My first glimpse of the criminal law system in Canada happened when I was preparing to move to Canada from the UAE. One of my colleagues had relatives living in Vancouver, and he had just come back from a month-long visit to them. Our discussion happened to be about how to deal with armed robberies, and I narrated an incident from my years in Kenya where a homeowner had shot the robbers dead. He said that if anyone does that in Canada, they can be charged criminally. I found that hard to believe; I offered that for sure, there should be an investigation to establish the facts, but once it was proved that it was a case of a homeowner defending their life, and that of the other family members, they should be in the clear. My colleague smiled and said that it doesn’t work that way in Canada. I got upset. He responded that there was no point getting upset at him – he was just stating the facts as they existed in Canada.

Afterwards, I reflected on why I had been upset, and realized that it was because I considered self-defense to be a sacrosanct right of any individual. Moreover, I also consider it the first and the most sacred duty of a State to ensure the physical well-being of its citizens.

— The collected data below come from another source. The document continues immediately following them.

(** What an exception of a batch may be taken for. *)
Definition excused (e : exn) (j : job) (s : state) : Prop :=
  target j = FANOUT_TARGET_MINDSDB -> MINDSDB_FAIL_OPEN_ON_PERMANENT_ERROR C = true ->
  _is_mindsdb_permanent_error (error_text_of e) = true -> is_delivered j s.

Lemma error_branch_spec error tgt l l' a : error_branch C error tgt l = (l', a) ->
  match a with
  | DisableLetta _ _ => tgt = FANOUT_TARGET_LETTA
  | FailOpen => tgt = FANOUT_TARGET_MINDSDB /\ MINDSDB_FAIL_OPEN_ON_PERMANENT_ERROR C = true /\
                _is_mindsdb_permanent_error error = true
  | _ => True
  end.
Proof.
  unfold error_branch. intros Hb.
  destruct (tgt =s FANOUT_TARGET_LETTA) eqn:El.
  - blift. subst. cbn [andb] in Hb. destruct (_is_letta_permanent_error error); [by injection Hb as <- <-|].
    destruct (_record_letta_transient_failure C error l) as [l1 []]; injection Hb as <- <-; done.
  - cbn [andb] in Hb. destruct (tgt =s FANOUT_TARGET_MINDSDB) eqn:Em; cbn [andb] in Hb.
    + blift. subst. destruct (_is_mindsdb_permanent_error error); [|by injection Hb as <- <-].
      destruct (MINDSDB_FAIL_OPEN_ON_PERMANENT_ERROR C) eqn:Ef; injection Hb as <- <-; done.
    + by injection Hb as <- <-.
Qed.

Lemma handle_error_triple D L j e : known j ->
  (forall s, sent s = L -> excused e j s) ->
  hoare (marked D L) (_handle_fanout_job_error C E j e)
    (fun _ => marked (fun k => D k \/ k = oid j) L) never.
Proof.
  intros Hk Hx. unfold _handle_fanout_job_error. eapply hoare_bind; [by apply hoare_modify with (Q := fun _ => marked D L)|].
  intros u. eapply hoare_bind with (R := fun _ => marked D L); [by intros s Hs|]. intros s0.
  destruct (error_branch C (error_text_of e) (target j) (letta s0)) as [l a] eqn:Eb. apply error_branch_spec in Eb.
  eapply hoare_bind; [by apply hoare_modify with (Q := fun _ => marked D L)|]. intros u'.
  eapply hoare_bind; [by apply hoare_read_env|]. intros now. destruct a as [reason reset| | |].
  - eapply hoare_bind; [by apply hoare_modify with (Q := fun _ => marked D L)|]. intros u''.
    eapply hoare_bind with (R := fun _ => marked (fun k => D k \/ k = oid j) L);
      [|intros n; apply hoare_modify; intros s Hs; by destruct reset].
    apply fail_letta_triple. by intros k ->; exists j.
  - eapply hoare_bind; [apply success_triple; [done|]|intros u''; by apply hoare_modify].
    destruct Eb as (? & ? & ?). intros s Hs. by apply (Hx s Hs).
  - apply by_key_triple; [done|]. intros w Hq Hin.
    destruct (failed_law now (oid j) (error_text_of e) w Hq Hin) as (w' & Ew & Hq' & Hv).
    exists w', tt, (failed_row (_utc_now now) (error_text_of e)). repeat split; [done..|]. by left.
  - eapply hoare_bind; [by apply hoare_read_env|]. intros jit.
    eapply hoare_bind; [apply by_key_triple; [done|]|intros x; by apply hoare_ret]. intros w Hq Hin.
    destruct (retry_law now jit j (error_text_of e) w Hq Hin) as (w' & st & na & Ew & Hq' & Hst & Hv).
    exists w', st, (retry_row st na (_utc_now now) (error_text_of e)).
    repeat split; [done..| |left]; cbn; set_solver.
Qed.

(** *** Chunks *)

(** A loop that settles a job per round and sends nothing. *)
Lemma settle_all {A} (key : A -> job_id) (body : A -> ST state unit) l D (P : state -> Prop) :
  (forall s, P s -> Inv D s /\ forall x D', In x l ->
     hoare (marked D' (sent s)) (body x) (fun _ => marked (fun k => D' k \/ k = key x) (sent s)) never) ->
  hoare P (st_for l body) (fun _ => Inv (fun k => D k \/ In k (map key l))) never.
Proof.
  intros Hb s Hs. destruct (Hb s Hs) as [Hi Hbody].
  pose proof (hoare_for (fun D => marked D (sent s)) (fun x k => k = key x) body l never) as Hf.
  unshelve epose proof (Hf _ Hbody D s (conj Hi eq_refl)) as Hr.
  { intros D1 D2 s' HD [Hi' Hs']. split; [by eapply Inv_mono|done]. }
  cbn in Hr. destruct (st_for l body s) as [s' [v|e]]; [|done]. destruct Hr as [Hr _].
  eapply Inv_mono; [|exact Hr]. intros k [?|(x & <- & Hx)%in_map_iff]; eauto.
Qed.

Lemma backpressure_triple D tgt X : hoare (Inv D) (_apply_fanout_backpressure C E tgt) (fun _ => Inv D) X.
Proof.
  intros s Hi. unfold _apply_fanout_backpressure. destruct (Qle_bool _ 0); [done|]. cbn.
  by destruct (_ <=? _).
Qed.

(** What is left of a batch when an exception ends it. *)
Definition interrupted (D : job_id -> Prop) (batch : list job) (e : exn) (s : state) : Prop :=
  Inv D s /\ forall j, In j batch -> excused e j s.

Definition all_delivered (D : job_id -> Prop) (batch : list job) (s : state) : Prop :=
  Inv D s /\ forall j, In j batch -> is_delivered j s.

Lemma settled_more D new d t : settled D new t -> settled D (new ++ [d]) t.
Proof.
  intros [Hm Hr]. split; [done|]. intros r Hin. destruct (Hr r Hin) as [H1 H2]. split; [done|].
  intros Hst. destruct (H2 Hst) as [|[|(d' & Hd' & Hx)]]; [auto|by right; left|]. right; right. exists d'. split; [by apply in_or_app; left|done].
Qed.
Lemma flush_pending_spec pending n entries q : (forall kv, In kv pending -> In (fst kv) (map fst entries)) ->
  let '((entries', q'), (n_flushed, failures)) := flush_pending W now uuid n pending (entries, q) in
  map fst entries' = map fst entries /\
  exists accepted items, memory_bank_queue q' = memory_bank_queue q ++ items /\ rollups_of accepted items /\
    n_flushed = Z.of_nat (length accepted) /\ length pending = (length accepted + length failures)%nat /\
    (forall e, In e accepted -> In e (map snd pending)) /\
    forall f, (forall snap e, f (restore_entry snap e) = f e + f snap) ->
      total f entries + sum f (map snd pending) = total f entries' + sum f accepted.
Proof.
  revert n entries q. induction pending as [|[key snapshot] pending IH]; intros n entries q Hin; cbn [flush_pending].
  { split; [done|]. exists [], []. rewrite app_nil_r. repeat split; [constructor|by intros ? []]. }
  pose proof (flush_one_spec n key snapshot entries q) as H1.
  destruct (flush_one W now uuid n key snapshot (entries, q)) as [[entries1 q1] failure].
  destruct H1 as (K1 & a1 & i1 & Q1 & R1 & L1 & S1 & T1); [apply (Hin (key, snapshot)); by left|].
  specialize (IH (S n) entries1 q1). destruct (flush_pending W now uuid (S n) pending (entries1, q1)) as [[entries2 q2] [fl failures]].
  destruct IH as (K2 & a2 & i2 & Q2 & R2 & L2 & N2 & S2 & T2); [intros kv Hkv; rewrite K1; apply Hin; by right|].
  assert (forall f l1 l2, sum f (l1 ++ l2) = sum f l1 + sum f l2) as Hs.
  { intros f l1 l2. induction l1 as [|x l1 IHl]; cbn; [done|]. rewrite IHl. lia. }
  assert (map fst entries2 = map fst entries /\ memory_bank_queue q2 = memory_bank_queue q ++ i1 ++ i2 /\
    rollups_of (a1 ++ a2) (i1 ++ i2) /\
    (forall e, In e (a1 ++ a2) -> In e (map snd ((key, snapshot) :: pending))) /\
    forall f, (forall snap e, f (restore_entry snap e) = f e + f snap) ->
      total f entries + sum f (map snd ((key, snapshot) :: pending)) = total f entries2 + sum f (a1 ++ a2)) as (G1 & G2 & G3 & G4 & G5).
  { split; [congruence|]. split; [by rewrite Q2, Q1, app_assoc|]. split; [by apply List.Forall2_app|]. split.
    - intros e [He|He]%in_app_or; [left; symmetry; by apply S1|right; by apply S2].
    - intros f Hf. specialize (T1 f Hf). specialize (T2 f Hf). rewrite Hs. cbn. lia. }
  destruct failure; (split; [done|]; exists (a1 ++ a2), (i1 ++ i2); do 2 (split; [done|]);
    rewrite length_app; cbn [length]; do 2 (split; [lia|]); done).
Qed.
End flush.
(** ** Properties *)

(** C3: in asynchronous mode and while no MongoDB call of the outbox fails, an
    accepted write leaves its record where the statuses of its response say.
    A new write whose raw status is succeeded was taken by the raw store; one
    whose raw status is retrying was refused by it and a forced job of the outbox
    carries its raw event there.  Its content is at the end of the memory-bank queue
    (status queued) or, for a hot file, its summary, hash and length are added to
    the rollup buffer (status queued_rollup, with the name of the rollup file);
    the status of Letta says whether the record is admitted to it.  An
    unchanged hot file leaves the raw event only, and a repeated write leaves
    everything as it was, all its statuses being skipped. *)
Theorem write_memory_outcomes cfg uuid4 C W P E sha256 mode ttl wait payload rid s s' resp :
  (forall i j, uuid4 i = uuid4 j -> i = j) -> (forall i, uuid4 i <> "") ->
  store_reachable cfg uuid4 (outbox (fan s)) -> mongo_faults (outbox (fan s)) = [] -> MEMORY_WRITE_ASYNC W = true ->
  write_memory cfg uuid4 C W P E sha256 mode ttl wait payload rid s = (s', Ok resp) ->
  exists p, plan_write W P sha256 mode payload = Ok p /\
    if negb (deduped resp) then write_recorded C W p rid s s' resp
    else if latest_hash_unchanged resp then
      bank s' = bank s /\ hot_memory_rollup_entries (rollups s') = hot_memory_rollup_entries (rollups s) /\
      exists now r, raw_recorded C W p (resp_event_id resp) (raw_event_of now (resp_event_id resp) rid p) s s' r /\
        fanout_status resp = all_status "skipped" (raw_status r) "skipped"
    else look s' = look s /\ fanout_status resp = all_status "skipped" "skipped" "skipped".
Proof.
  intros Hinj Htext Hr Hf Hasync H. apply store_reachable_ok in Hr. unfold write_memory in H.
  step_in H s1 st H1. injection H1 as <- <-. step_in H s1 p H1. unfold st_lift in H1.
  injection H1 as <- Hp. exists p. split; [done|]. set (s1 := set_fan _ _) in H.
  assert (look s1 = look s) as Hl1 by done.
  step_in H s2 un H2.
  assert (look s2 = look s1) as Hl2.
  { destruct (w_hot p); [|by injection H2 as <- <-]. destruct (unchanged_look W p s1) as (s2' & b & Eu & Hl).
    rewrite Eu in H2. by injection H2 as <- <-. }
  assert (store_ok uuid4 (outbox (fan s2)) /\ mongo_faults (outbox (fan s2)) = []) as [Hok2 Hf2].
  { rewrite Hl1 in Hl2. unfold look in Hl2. injection Hl2 as -> _ _ _ _. done. }
  destruct un.
  - apply write_unchanged_recorded in H as (-> & -> & Hb & Hroll & now & r & Hraw & Hst); [|done..]. cbn [negb].
    pose proof Hl2 as Hl3. rewrite Hl1 in Hl3. unfold look in Hl3. injection Hl3 as _ _ _ K1 K2.
    rewrite Hb, Hroll, K1, K2. do 2 (split; [done|]). exists now, r. split; [|done]. eapply raw_recorded_look; [|exact Hraw]. congruence.
  - step_in H s3 dup H3. destruct (duplicate_look W E sha256 p s2) as (s3' & b & Ed & Hl3). rewrite Ed in H3.
    injection H3 as <- <-. destruct b.
    + injection H as <- <-. cbn. split; [congruence|done].
    + assert (store_ok uuid4 (outbox (fan s3')) /\ mongo_faults (outbox (fan s3')) = []) as [Hok3 Hf3].
      { unfold look in Hl3. injection Hl3 as -> _ _ _ _. done. }
      apply write_new_recorded in H as (-> & Hw); [|done..]. cbn [negb].
      eapply write_recorded_look; [|exact Hw]. congruence.
Qed.
(* ===== verification/Lru.v ===== *)
(** * Ordered dictionaries used as caches

    [collections.OrderedDict] with [move_to_end] and [popitem(last=False)]: the
    oldest entry comes first.  The orchestrator keeps its embedding, search,
    template, pathway and read caches this way, with or without an expiry
    time.  The lemmas on [recent] state what such a cache promises: the keys used
    last are kept. *)

From S2P Require Import Prelude PyStr OutboxMaint WriteBuffer WriteBufferFacts.
Open Scope Z_scope.

Section ordered.
Context {A : Type}.
Implicit Types (d : list (string * A)).

(** [d.move_to_end(k)] for a key that is present. *)
Definition move_to_end (k : string) d : list (string * A) :=
  match clookup k d with Some v => cdel k d ++ [(k, v)] | None => d end.

(** [d[k] = v; d.move_to_end(k)] *)
Definition put (k : string) (v : A) d : list (string * A) := move_to_end k (cset k v d).

(** [while len(d) > max_keys: d.popitem(last=False)] with the number of
    evictions; [fuel] is the length of the dictionary. *)
Fixpoint evict (fuel : nat) (max_keys : Z) d : list (string * A) * Z :=
  match fuel, d with
  | S fuel', _ :: rest =>
      if Z.of_nat (length d) <=? max_keys then (d, 0)
      else let '(d', n) := evict fuel' max_keys rest in (d', n + 1)
  | _, _ => (d, 0)
  end.

Definition put_bounded (max_keys : Z) (k : string) (v : A) d : list (string * A) * Z :=
  let d' := put k v d in evict (length d') max_keys d'.

(** ** Facts *)

Lemma cdel_app k d d' : cdel k (d ++ d') = cdel k d ++ cdel k d'.
Proof. apply List.filter_app. Qed.

Lemma cdel_notin k d : ~ In k (map fst d) -> cdel k d = d.
Proof.
  intros Hn. apply filter_all. intros [k' v] Hin. cbn. apply negb_true_iff, String.eqb_neq. intros ->.
  by apply (in_map fst) in Hin.
Qed.

Lemma cdel_keys k d : ~ In k (map fst (cdel k d)).
Proof. intros ([k' v] & Hk & [_ Hf]%filter_In)%in_map_iff. cbn in *. subst. by rewrite String.eqb_refl in Hf. Qed.

Lemma cdel_cset k v d : cdel k (cset k v d) = cdel k d.
Proof.
  induction d as [|[k' v'] d IH]; cbn; [by rewrite String.eqb_refl|]. destruct (k =s k') eqn:E; cbn.
  - blift. subst. by rewrite String.eqb_refl.
  - rewrite String.eqb_sym, E. cbn. f_equal. apply IH.
Qed.

(** A write puts its key last. *)
Lemma put_eq k v d : put k v d = cdel k d ++ [(k, v)].
Proof. unfold put, move_to_end. by rewrite clookup_cset, String.eqb_refl, cdel_cset. Qed.

Lemma NoDup_cdel k d : List.NoDup (map fst d) -> List.NoDup (map fst (cdel k d)).
Proof. apply NoDup_map_filter. Qed.

Lemma NoDup_put k v d : List.NoDup (map fst d) -> List.NoDup (map fst (put k v d)).
Proof.
  intros Hd. rewrite put_eq, map_app. apply List.NoDup_app; [by apply NoDup_cdel|repeat constructor; by intros []|].
  intros x Hx [<-|[]]. by apply cdel_keys in Hx.
Qed.

Lemma cdel_length k d : (length (cdel k d) <= length d)%nat.
Proof. apply filter_length_le. Qed.

(** Eviction drops from the front what is too much. *)
Lemma evict_skipn fuel max_keys d : 0 <= max_keys -> (length d <= fuel)%nat ->
  evict fuel max_keys d =
    (skipn (length d - Z.to_nat max_keys) d, Z.of_nat (length d - Z.to_nat max_keys)).
Proof.
  intros Hm. revert d. induction fuel as [|fuel IH]; intros d Hl.
  { destruct d; [done|cbn in Hl; lia]. }
  destruct d as [|x d]; [done|]. cbn [evict]. destruct (Z.of_nat (length (x :: d)) <=? max_keys) eqn:E; blift.
  - by replace (length (x :: d) - Z.to_nat max_keys)%nat with 0%nat by lia.
  - cbn [length] in *. rewrite IH by lia.
    replace (S (length d) - Z.to_nat max_keys)%nat with (S (length d - Z.to_nat max_keys)) by lia.
    cbn [skipn]. f_equal. lia.
Qed.

Lemma put_bounded_eq max_keys k v d : 0 <= max_keys ->
  put_bounded max_keys k v d =
    (skipn (length (put k v d) - Z.to_nat max_keys) (put k v d), Z.of_nat (length (put k v d) - Z.to_nat max_keys)).
Proof. intros Hm. by apply evict_skipn. Qed.

Lemma skipn_map_NoDup n d : List.NoDup (map fst d) -> List.NoDup (map fst (skipn n d)).
Proof.
  intros Hd. rewrite <- (firstn_skipn n d), map_app in Hd. by apply List.NoDup_app_remove_l in Hd.
Qed.

(** Keys are distinct and at most [max_keys]. *)
Definition bounded (max_keys : Z) d : Prop := List.NoDup (map fst d) /\ Z.of_nat (length d) <= max_keys.

Lemma put_bounded_ok max_keys k v d : 0 <= max_keys -> List.NoDup (map fst d) ->
  bounded max_keys (fst (put_bounded max_keys k v d)).
Proof.
  intros Hm Hd. rewrite put_bounded_eq by done. cbn. split; [by apply skipn_map_NoDup, NoDup_put|].
  rewrite length_skipn. lia.
Qed.

Lemma bounded_cdel max_keys k d : bounded max_keys d -> bounded max_keys (cdel k d).
Proof. intros [H1 H2]. split; [by apply NoDup_cdel|]. pose proof (cdel_length k d). lia. Qed.

Lemma move_to_end_length k d : List.NoDup (map fst d) -> (length (move_to_end k d) <= length d)%nat.
Proof.
  intros Hd. unfold move_to_end. destruct (clookup k d) as [v|] eqn:E; [|done]. apply clookup_In in E.
  rewrite length_app. cbn. assert (length (cdel k d) < length d)%nat; [|lia].
  apply (filter_length_lt _ d (k, v)); [done|]. cbn. by rewrite String.eqb_refl.
Qed.

Lemma move_to_end_put k v d : clookup k d = Some v -> move_to_end k d = put k v d.
Proof. intros H. rewrite put_eq. unfold move_to_end. by rewrite H. Qed.

Lemma bounded_move max_keys k d : bounded max_keys d -> bounded max_keys (move_to_end k d).
Proof.
  intros [H1 H2]. pose proof (move_to_end_length k d H1). split; [|lia].
  destruct (clookup k d) as [v|] eqn:E; [rewrite (move_to_end_put k v) by done; by apply NoDup_put|].
  unfold move_to_end. by rewrite E.
Qed.

(** ** Recently used keys are kept *)

(** The entry of [k] is in the cache and only keys of [T] were used after it. *)
Definition recent (k : string) (v : A) (T : list string) d : Prop :=
  exists pre suf, d = pre ++ (k, v) :: suf /\ ~ In k (map fst pre) /\ ~ In k (map fst suf) /\
    List.NoDup (map fst suf) /\ incl (map fst suf) T.

Lemma recent_lookup k v T d : recent k v T d -> clookup k d = Some v.
Proof.
  intros (pre & suf & -> & Hp & _). induction pre as [|[k' v'] pre IH]; cbn; [by rewrite String.eqb_refl|].
  destruct (k =s k') eqn:E; [blift; subst; cbn in Hp; tauto|]. apply IH. cbn in Hp. tauto.
Qed.

Lemma recent_put_same k v d : recent k v [] (put k v d).
Proof. rewrite put_eq. exists (cdel k d), []. repeat split; [apply cdel_keys|by intros []|constructor|by intros x []]. Qed.

Lemma recent_cdel k v T k' d : k <> k' -> recent k v T d -> recent k v T (cdel k' d).
Proof.
  intros Hk (pre & suf & -> & Hp & Hs & Hd & Hi). exists (cdel k' pre), (cdel k' suf).
  assert (forall l, incl (map fst (cdel k' l)) (map (A := string * A) fst l)) as Hincl.
  { intros l x (y & <- & [Hy _]%filter_In)%in_map_iff. by apply in_map. }
  split; [|split; [|split; [|split]]].
  - rewrite cdel_app. cbn. destruct (k =s k') eqn:E; [by blift|]. done.
  - intros Hx. by apply Hincl in Hx.
  - intros Hx. by apply Hincl in Hx.
  - by apply NoDup_cdel.
  - intros x Hx. by apply Hi, Hincl.
Qed.

Lemma recent_append k v T k' v' d : k <> k' -> ~ In k' (map fst d) -> recent k v T d -> recent k v (k' :: T) (d ++ [(k', v')]).
Proof.
  intros Hk Hn (pre & suf & -> & Hp & Hs & Hd & Hi). exists pre, (suf ++ [(k', v')]).
  rewrite <- app_assoc. rewrite map_app in *. cbn in *. rewrite in_app_iff in Hn. cbn in Hn. repeat split.
  - done.
  - rewrite in_app_iff. cbn. intros [?|[?|[]]]; [done|congruence].
  - apply List.NoDup_app; [done|repeat constructor; by intros []|]. intros x Hx [<-|[]]. tauto.
  - intros x [Hx|[<-|[]]]%in_app_iff; [right; by apply Hi|by left].
Qed.

(** A write of another key keeps the entry while fewer than [max_keys] keys
    were used after it. *)
Lemma recent_put_bounded max_keys k v T k' v' d : k <> k' ->
  Z.of_nat (length (nodup String.string_dec (k' :: T))) < max_keys -> recent k v T d ->
  recent k v (k' :: T) (fst (put_bounded max_keys k' v' d)).
Proof.
  intros Hk Hm Hr. rewrite put_bounded_eq by lia. cbn [fst].
  assert (recent k v (k' :: T) (put k' v' d)) as (pre & suf & Hd & Hp & Hs & Hnd & Hi).
  { rewrite put_eq. apply recent_append; [done|apply cdel_keys|by apply recent_cdel]. }
  assert (length suf <= length (nodup String.string_dec (k' :: T)))%nat as Hlen.
  { rewrite <- (length_map fst suf). apply List.NoDup_incl_length; [done|]. intros x Hx. by apply nodup_In, Hi. }
  rewrite Hd. set (n := (_ - _)%nat). assert (n <= length pre)%nat as Hn.
  { unfold n. rewrite length_app. cbn [length]. lia. }
  exists (skipn n pre), suf. split; [|split; [|done]].
  - rewrite skipn_app. by replace (n - length pre)%nat with 0%nat by lia.
  - intros Hx. apply Hp. rewrite <- (firstn_skipn n pre), map_app. apply in_app_iff. by right.
Qed.

(** A bounded write keeps what it writes. *)
Lemma recent_put_bounded_same max_keys k v d : 0 < max_keys -> recent k v [] (fst (put_bounded max_keys k v d)).
Proof.
  intros Hm. rewrite put_bounded_eq by lia. cbn [fst].
  destruct (recent_put_same k v d) as (pre & suf & Hd & Hp & Hs & Hn & Hi).
  assert (suf = []) as -> by (destruct suf as [|[k0 v0] suf]; [done|]; destruct (Hi k0); by left).
  rewrite Hd. set (n := (_ - _)%nat). assert (n <= length pre)%nat as Hl.
  { unfold n. rewrite length_app. cbn [length]. lia. }
  exists (skipn n pre), []. split; [rewrite skipn_app; by replace (n - length pre)%nat with 0%nat by lia|].
  split; [|done]. intros Hx. apply Hp. rewrite <- (firstn_skipn n pre), map_app. apply in_app_iff. by right.
Qed.

Lemma recent_move k v T k' d : k <> k' -> recent k v T d -> recent k v (k' :: T) (move_to_end k' d).
Proof.
  intros Hk Hr. unfold move_to_end. destruct (clookup k' d) as [v'|].
  - apply recent_append; [done|apply cdel_keys|by apply recent_cdel].
  - destruct Hr as (pre & suf & H1 & H2 & H3 & H4 & H5). exists pre, suf. do 4 (split; [done|]). intros x Hx. right. auto.
Qed.
End ordered.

Many years prior, I had read the excellent essay in which Cyril Northcote Parkinson has explained how what we now call ‘government’ has its roots in the protection racket. From this starting point, I postulate that it is imperatively important for the protection racketeer to see to it that the only physical threat to the people under his control are from himself and no one else. Otherwise, he loses control over those people. From this (admittedly self-serving) imperative, the foundational tenet of a State emerged, that anyone threatening the physical safety of a citizen would be punished by the State. As civilization became more refined, it also became necessary for the State to become less threatening to its citizens; exercise of its monopoly over the use of force became increasingly confined to cases where someone had threatened the safety of another person.


However, the Canadian State has been treating the threaten-ers in an increasingly lax fashion over the past few decades. We regularly see reports where a person arrested and charged in relation to a crime had a slew of prior charges and/or convictions for violent offences. When I had a talk show on a radio station in Mississauga, I used to feature such stories on my show at least once a week – and that is just in the Peel Region (which is now going to be dissolved, with Mississauga, Brampton and Caledon becoming ‘independent’). The breaking point for me came (as I suppose it did for many of my compatriots as well) when we learned that one of the two perpetrators who went on a mass stabbing / killing spree in Saskatchewan had 59 prior convictions. At the time, I wrote an article about this (‘Road(blocks) To Redemption’) wherein I stated that in my view, “Self-defence is the first human right; all the other rights of an individual amount to naught in its absence”.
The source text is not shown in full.